Photocatalytic technology holds great promise in renewable energy and environmental protection. Herein, we report the synthesis of a class of polyaniline-sensitized BiOCl core/shell nanosheets with visible-light photocatalytic activity by a one-step oxidative polymerization method and show how the hybrid nanosheet boosts the photocatalytic activity and stability for degradation of Rhodamine B (RhB). In this unique structure, the ultrathin polyaniline (PANI) as a shell with the thickness of about 1–2 nm, can widen the response of the catalyst to visible light to boost photocatalysis and the BiOCl core can promote the separation of photogenerated carriers from the PANI. We demonstrate that the optimized BiOCl/PANI core/shell photocatalyst shows nearly three times higher photocatalytic activity for the degradation of RhB than pure BiOCl and also shows high stability. This work provides a new strategy for the design of a highly efficient hybrid photocatalyst driven by visible light.


Funded by

the National Natural Science Foundation of China(51772255)

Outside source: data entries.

(* ===== verification/RunSafety.v ===== *)
(** * Safety of durable runs

    What the operations of [RunStore] can never undo, whatever transactions
    of whatever workers are interleaved: checkpoints, terminal runs, leases. *)

From stdpp Require Import relations.
From S2P Require Import Prelude Wire Text RunSchema Schema.
From S2P Require Import Information InformationStore RunBase RunBudgets RunStore RunInvariant.

(** ** Steps of the system: an operation of the store or one transaction *)

Inductive store_call : ∀ {A}, op A → Prop :=
| sc_add rid n : store_call (add_step rid n)
| sc_claim rid sid owner now expires : store_call (claim_step rid sid owner now expires)
| sc_complete_step rid sid owner output at_ : store_call (complete_step rid sid owner output at_)
| sc_fail_step rid sid owner output at_ : store_call (fail_step rid sid owner output at_)
| sc_wait rid sid owner approval at_ : store_call (wait_step rid sid owner approval at_)
| sc_resume rid sid approval at_ : store_call (resume_waiting_step rid sid approval at_)
| sc_advance rid expected at_ : store_call (advance_cursor rid expected at_)
| sc_complete_run rid expected at_ : store_call (complete_run rid expected at_)
| sc_cancel rid at_ : store_call (cancel_run rid at_)
| sc_fail_run rid at_ : store_call (fail_run rid at_)
| sc_fail_expired rid now_ms : store_call (fail_run_if_budget_expired rid now_ms)
| sc_recover now candidates transitions : store_call (recover_completed_transitions now candidates transitions).

Inductive worker_step (d d' : Db) : Prop :=
| ws_call {A} (m : op A) r : store_call m → m d = (r, d') → worker_step d d'
| ws_tx : run_step d d' → worker_step d d'.

Lemma worker_step_run d d' : worker_step d d' → rtc run_step d d'.
Proof.
  intros [A m r Hm Hd|Hs]; [|by apply rtc_once].
  destruct Hm; revert Hd; [apply add_step_steps|apply claim_step_steps|apply complete_step_steps
    |apply fail_step_steps|apply wait_step_steps|apply resume_step_steps|apply advance_steps
    |apply complete_run_steps|apply cancel_steps|apply fail_run_steps|apply fail_expired_steps|apply recover_steps].
Qed.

Hunan Natural Science Foundation(2016JJ3123)

the National Key Research and Development Program of China(2016YFB0100201)

the start-up supports from Peking University and Young Thousand Talented Program.


Acknowledgment

This work was supported by the National Natural Science Foundation of China (51772255), Hunan Natural Science Foundation (2016JJ3123), the National Key Research and Development Program of China (2016YFB0100201) and the start-up supports from Peking University and Young Thousand Talented Program.


Interest statement

The authors declare no conflict of interest.


Contributions statement

Li H and Guo S designed and engineered this work; Tang Y performed the experiments and wrote the paper with support from Zhou P. All authors contributed to the general discussion.


Author information

Yonghua Tang is a graduate student at Xiangtan University. He is currently studying in the College of Engineering of Peking University. His research focuses on the synthesis of nanostructures and their applications in photocatalytic degradation and hydrogen production.


Hongxing Li is a professor at Xiangtan University. His research focuses on the synthesis and application of nanostructured materials and photoelectrochemistry.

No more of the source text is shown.